After we were born, these pluripotent stem cells produced all of our blood cell lineages: lymphoid cells (lymphoid cell), myeloid cells (myeloid) and erythroid cell.
haemators have long been tracking the presence of HSC in embryos in the hope of reconstructing the process in the lab to provide a therapeutic source of blood cells.
but strangely, in embryos, blood production takes a different form. the first blood cells that appear in
have partially differentiated.
these so-called "targeted progenitors" produce only red and myelin cells, not lymphocyte cells, such as B-cells and T-cells in the immune system.

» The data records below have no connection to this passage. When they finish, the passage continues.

(** ** Theorems *)

(** C18: A response text without backslashes comes out of [_clean_text]
    without a single line break: the real newlines are collapsed with the
    other whitespace into spaces, and the later newline restoration finds
    nothing to restore (the spec says line breaks are preserved). *)
Theorem clean_str_drops_line_breaks t :
  Forall (fun c => c <> c_backslash) t ->
  Forall (fun c => c <> c_nl) (clean_str t).
Proof.
  intros Ht. unfold clean_str.
  pose proof (replacements_no_backslash t Ht) as Hx.
  rewrite sub_uescape_id by done.
  rewrite sub_newline_id by (apply sub_ws_go_Forall; [discriminate | done]).
  eapply Forall_impl; [apply (collapsed_spaces false), sub_ws_go_collapsed|].
  intros c Hc ->. specialize (Hc eq_refl). discriminate.
Qed.

Lemma clean_str_drops_line_breaks_witness :
  Forall (fun c => c <> c_backslash) [97; c_nl; 98] /\
  Forall (fun c => c <> c_nl) (clean_str [97; c_nl; 98]).
Proof.
  split.
  - repeat constructor; discriminate.
  - apply clean_str_drops_line_breaks. repeat constructor; discriminate.
Defined.

(** C19: The three table entries whose key is U+2013 followed by a digit
    never fire: after entry 6 has replaced every U+2013 the keys cannot
    occur, so the table minus these entries computes the same function. *)
Theorem apply_replacements_dead_entries s :
  apply_replacements replacements s = apply_replacements replacements_live s.
Proof.
  unfold replacements_live.
  assert (replacements = take 13 replacements ++
            [(lit "–4", lit "-"); (lit "−1", lit "-"); (lit "–2", lit "-"); (lit "–3", lit "-")])
    as Hsplit by reflexivity.
  rewrite Hsplit at 1. rewrite !apply_replacements_app.
  generalize (first13_no_endash s).
  generalize (apply_replacements (take 13 replacements) s) as x. intros x Hx.
  unfold apply_replacements.
  change (lit "–4") with [8211; 52]; change (lit "–2") with [8211; 50];
  change (lit "–3") with [8211; 51]. cbn [fold_left].
  rewrite (no_endash_replace_absent [52] _ x Hx).
  assert (Forall (fun c => c <> 8211) (str_replace (lit "−1") (lit "-") x)) as Hy
    by (apply str_replace_Forall; [discriminate | repeat constructor; discriminate | done]).
  by rewrite !(no_endash_replace_absent _ _ _ Hy).
Qed.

now, a new study led by George Q. Daley, dean of Harvard Medical School, illustrates the process. researchers at
Daley's lab wanted to know: Is nature deliberately suppressing blood cell pluitorin in early embryonic development? Could this provide clues as to how to restore dupability and more easily produce different blood cell types? To test these ideas, Daley, lead author Linda Vo and their colleagues first used induced pluripotent stem cells (ips cells) in the lab --- adult cells to return to the earliest differentiation stage satiatring--- produce targeted myelo-erythroid progenitors.
they then used short hairpin RNA to inhibit the expression of 20 different proteins one by one to screen for the inhibitory ploritoric factors in these cells.

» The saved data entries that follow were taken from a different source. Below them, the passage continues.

Lemma on_dom_content_loaded_spec headers links :
  Forall (fun h => starts_with (lit "page-") h = true) headers ->
  let links' := on_dom_content_loaded headers links in
  links `prefix_of` links' /\ (NoDup links -> NoDup links')
  /\ Forall (fun h => (lit "#" ++ h) ∈ links') headers.
Proof.
  unfold on_dom_content_loaded.
  revert links; induction headers as [|h hs IH]; intros links Hhs; cbn [fold_left].
  { split_and!; [done | done | constructor]. }
  apply Forall_cons in Hhs as [Hh Hhs]. rewrite link_for_header_href by done.
  set (l1 := if bool_decide _ then _ else _).
  assert (Hpre : links `prefix_of` l1 /\ (NoDup links -> NoDup l1) /\ (lit "#" ++ h) ∈ l1).
  { subst l1. case_bool_decide as Hin; [done|]. split_and!.
    - by exists [lit "#" ++ h].
    - intros Hd. apply NoDup_app. split_and!; [done| |apply NoDup_singleton].
      intros x Hx ->%list_elem_of_singleton. done.
    - apply elem_of_app. right. by apply list_elem_of_singleton. }
  destruct Hpre as (Hp1 & Hd1 & Hm1). destruct (IH l1 Hhs) as (Hp2 & Hd2 & Hm2).
  split_and!.
  - by etrans.
  - auto.
  - constructor; [|done]. destruct Hp2 as [k ->]. apply elem_of_app. by left.
Qed.

Lemma clicks_ok v cs : viewer_ok v -> viewer_ok (clicks v cs).
Proof.
  revert v; induction cs as [|c cs IH]; intros v Hv; [done|]. cbn. apply IH, step_ok, Hv.
Qed.

(** ** Theorems *)

(** C24: Whatever buttons of the accessibility controls are clicked, in any
    order and any number of times, dark mode and high contrast are never
    on together, [currentFontSize] stays a double of [[12, 32]] and
    [currentLineHeight] one of [[1.2, 2.5]] (as doubles: the literals
    rounded by the parser, the products rounded to nearest). *)
Theorem controls_bounded cs :
  let v := clicks init_viewer cs in
  negb (dark_mode v && high_contrast v) = true
  /\ dle d_12 (current_font_size v) = true /\ dle (current_font_size v) d_32 = true
  /\ dle d_1_2 (current_line_height v) = true /\ dle (current_line_height v) d_2_5 = true.
Proof.
  intros v.
  assert (H0 : viewer_ok init_viewer) by (unfold viewer_ok, normal; cbn; repeat split; lia).
  destruct (clicks_ok _ cs H0) as (? & _ & ? & ? & _ & ? & ?). by split_and!.
Qed.

(** C25: After [DOMContentLoaded], every page header of the document (an
    [id] of the form [page-N], as the renderer writes them) has a link
    [#page-N] in the index; the links present before are kept in order,
    and no link is added twice. *)
Theorem index_links_complete headers links :
  NoDup links ->
  Forall (fun h => starts_with (lit "page-") h = true) headers ->
  let links' := on_dom_content_loaded headers links in
  links `prefix_of` links' /\ NoDup links'
  /\ Forall (fun h => (lit "#" ++ h) ∈ links') headers.
Proof.
  intros Hd Hhs. destruct (on_dom_content_loaded_spec headers links Hhs) as (? & ? & ?).
  split_and!; auto.
Qed.

Lemma index_links_complete_witness :
  (NoDup [lit "#page-1"] /\
   Forall (fun h => starts_with (lit "page-") h = true) [lit "page-1"; lit "page-3"]) /\
  let links' := on_dom_content_loaded [lit "page-1"; lit "page-3"] [lit "#page-1"] in
  [lit "#page-1"] `prefix_of` links' /\ NoDup links'
  /\ Forall (fun h => (lit "#" ++ h) ∈ links') [lit "page-1"; lit "page-3"].
Proof.
  assert (Hd : NoDup [lit "#page-1"]) by apply NoDup_singleton.
  assert (Hh : Forall (fun h => starts_with (lit "page-") h = true) [lit "page-1"; lit "page-3"])
    by (repeat constructor).
  split; [split; [exact Hd | exact Hh]|]. exact (index_links_complete _ _ Hd Hh).
Defined.

End Viewer.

EZH1: A target for blood cells? As the new study reports, the researchers screened for a protein called EZH1.
when this protein is inhibited, these targeted protocells gain the ability to differentiate into B-cells and T-cells.
they went on to confirm that mouse embryos lacking EZH1 developed HSC earlier and more robustly. further experiments
showed that EZH1 inhibited the expression of genes involved in HSC, lymphocyte production and T-cell activation. "EZH1 provides molecular clues as to how the pluripoterate of embryonic blood progenitor cells is inhibited," said
Daley.
" a team he led recently successfully used ips cells for the first time to produce HSC and other blood progenitor cells.
"these new insights will not only help explain a fascinating challenge in developmental biology, but will also help us transform HSC and T cell populations in vitro.
this may then promote the production of 'off-the-shelf' T-cells for immunotherapy.
"Although we now know how disincentive is inhibited, it remains an open question of how it is inhibited, " he said. "The embryo needs red blood cells to carry oxygen and some myelin cells, but it doesn't need lymphocytes because it depends on the mother's immune system,"
Daley said.
nature is very stingy here.
References: Linda T.Vo, Melissa A. Kinney, Xin Liu et al. Regulation of the pomatopoietic multipotency by EZH1. Nature, Published online: 17 January 2018, doi: 10.1038/nature25435.